Analysts speculate that Citigroup would keep Legg Mason's 1,540 brokers but that 115 investment bankers and about 280 back-office personnel who handle brokerage transactions might be laid off.
Citigroup has a much larger and respected investment-banking division, and it maintains its own back office. "I wouldn't want to scare anyone about their jobs," said Matt Snowling, an analyst at Friedman, Billings, Ramsey Group Inc. "But I wouldn't want to be an investment banker at Legg right now."
Analysts don't agree on what would happen to Citigroup's fund managers. They theorize that Legg Mason could take all of Citigroup's $460 billion in assets or only Citi's Smith Barney and Salomon Brothers mutual funds, which hold more than $50 billion.

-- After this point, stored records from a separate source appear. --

(** The warnings that were given, by bundle and path, and those that a command adds. *)
Definition warn_once (name : string) (warned : list (string * string)) (token : string)
  : list (string * string) * list string :=
  if decide ((name, token) ∈ warned) then (warned, []) else ((name, token) :: warned, [token]).
Fixpoint warn_all (name : string) (warned : list (string * string)) (tokens : list string)
  : list (string * string) * list string :=
  match tokens with
  | [] => (warned, [])
  | t :: tokens =>
    let '(warned, now) := warn_once name warned t in
    let '(warned, later) := warn_all name warned tokens in (warned, now ++ later)
  end.

(** [resolve_hook_command]: the command, the set of warnings and the warnings of this call. *)
Definition resolve_hook_command (command : string) (bundle : option string) (out : string) (known : list string)
    (warned : list (string * string)) : result string (string * list (string * string) * list string) :=
  match bundle with
  | None => Ok (command, warned, [])
  | Some name =>
    let relative := resolve_bundle_relative_paths command out in
    by_suffix ← resolve_command_paths_against_files (default command relative) out known;
    let resolved := match by_suffix with Some c => c | None => default command relative end in
    let '(warned, now) := warn_all name warned (unresolved_path_tokens resolved out) in
    Ok (resolved, warned, now)
  end.
End resolve.

(** ** Laws *)

Lemma join_nil_cons x l : join "" (x :: l) = x +:+ join "" l.
Proof. destruct l; [cbn; by rewrite str_app_nil_r|done]. Qed.
(** The whitespace that is pending belongs after the word: there is none while a word is read. *)
Lemma chunks_go_text skip word ws s : (skip = 0 → ws = "") →
  join "" (map (λ c : string * string, c.1 +:+ c.2) (chunks_go skip word ws s)) = word +:+ ws +:+ s.
Proof.
  revert skip word ws. induction s as [|c s IH]; intros skip word ws Hws; cbn [chunks_go].
  { case_decide as H; [destruct H as [-> ->]; done|]. cbn [map fst snd]. rewrite join_nil_cons. cbn [join].
    by rewrite !str_app_nil_r. }
  assert (Hc : String c s = chr c +:+ s) by done.
  destruct skip as [|[|k]]; [rewrite Hws by done; destruct (ws_len (String c s)) as [|[|k]]|..];
    cbn [map fst snd]; rewrite ?join_nil_cons, IH by done; rewrite Hc; by rewrite ?str_app_assoc, ?str_app_nil_l.
Qed.
Lemma trim_start_chars_length p s : String.length (trim_start_chars p s) ≤ String.length s.
Proof. induction s as [|c s IH]; cbn [trim_start_chars]; [done|]. destruct (p c); cbn [String.length]; lia. Qed.
Lemma trim_start_chars_suffix p s :
  str_take (String.length s - String.length (trim_start_chars p s)) s +:+ trim_start_chars p s = s.
Proof.
  induction s as [|c s IH]; [done|]. cbn [trim_start_chars]. destruct (p c).
  - pose proof (trim_start_chars_length p s). cbn [String.length].
    replace (S (String.length s) - String.length (trim_start_chars p s))
      with (S (String.length s - String.length (trim_start_chars p s))) by lia.
    cbn [str_take]. by rewrite str_app_cons, IH.
  - by rewrite Nat.sub_diag.
Qed.
Lemma trim_end_chars_prefix p s : trim_end_chars p s +:+ str_drop (String.length (trim_end_chars p s)) s = s.
Proof.
  induction s as [|c s IH]; [done|]. cbn [trim_end_chars].
  destruct (bool_decide (trim_end_chars p s = "") && p c); [done|]. rewrite str_app_cons. cbn [String.length str_drop]. by rewrite IH.
Qed.
Lemma split_word_text word : (split_word word).1.1 +:+ core_of word +:+ (split_word word).2 = word.
Proof. unfold core_of, split_word. cbn [fst snd]. by rewrite trim_end_chars_prefix, trim_start_chars_suffix. Qed.

(** A rewrite of a command is local. The chunks of the command make up its text, and a result
    has for each chunk the same whitespace and the same text around the word, with the word
    replaced where the function has a replacement; a function that keeps every word it answers
    for gives the command itself. *)
Theorem rewrite_words_local (command : string) (f : string → option string) :
  join "" (map (λ c : string * string, c.1 +:+ c.2) (chunks command)) = command ∧
  (∀ out, rewrite_words command f = Some out → ∃ words, out = join "" words ∧
     Forall2 (λ (c : string * string) w, w = c.1 +:+ c.2 ∨
       ∃ new, f (core_of c.1) = Some new ∧ core_of c.1 ≠ "" ∧
         w = (split_word c.1).1.1 +:+ new +:+ (split_word c.1).2 +:+ c.2) (chunks command) words) ∧
  ((∀ w new, f w = Some new → new = w) → ∀ out, rewrite_words command f = Some out → out = command).
Proof.
  assert (Hw : ∀ word new, rewrite_word f word = Some new → ∃ n, f (core_of word) = Some n ∧ core_of word ≠ "" ∧
    new = (split_word word).1.1 +:+ n +:+ (split_word word).2).
  { intros word new. unfold rewrite_word, core_of. destruct (split_word word) as [[p core] s]. cbn [fst snd].
    case_decide as E; [done|]. destruct (f core) as [n|] eqn:Ef; [|done]. intros [= <-]. by exists n. }
  pose proof (chunks_go_text 0 "" "" command (λ _, eq_refl)) as Ht. rewrite !str_app_nil_l in Ht.
  split; [exact Ht|split].
  - intros out. unfold rewrite_words. destruct (existsb _ _); [|done]. intros [= <-]. eexists. split; [done|].
    clear Ht. induction (chunks command) as [|[word ws] l IH]; cbn [map fst snd]; [constructor|]. constructor; [|exact IH].
    cbn [fst snd]. destruct (rewrite_word f word) as [new|] eqn:En; [right|by left].
    apply Hw in En as (n & Ef & Hne & ->). exists n. cbn [from_option id]. unfold id. by rewrite !str_app_assoc.
  - intros Hf out. unfold rewrite_words. destruct (existsb _ _); [|done]. intros [= <-]. rewrite <- Ht at 2.
    rewrite map_map. f_equal. apply map_ext. intros [word ws]. cbn [fst snd]. f_equal.
    destruct (rewrite_word f word) as [new|] eqn:En; [|done]. apply Hw in En as (n & Ef%Hf & _ & ->). subst n.
    apply split_word_text.
Qed.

Analysts also said that clients who are unsure where their brokerage account would end up or which company would be handling their investments might be reluctant to take their business to Legg Mason and Citigroup while the rumors persist.
Legg Mason was in a similar situation last year, when it reportedly tried to buy part of Merrill Lynch & Co. Inc. That deal didn't materialize.
"The real risk we see is a deal not getting done, as this marks the second time" Legg Mason has been in the news over a deal, Buckingham Research Group analysts William R. Katz and Michael Kim wrote last week.
"Legg Mason now has to get a deal done to reduce business attrition," they wrote. "The longer such uncertainty continues, the higher the odds of defection and/or stepped-up recruitment efforts by key competitors for brokers, institutional sales personnel, traders and star investment bankers."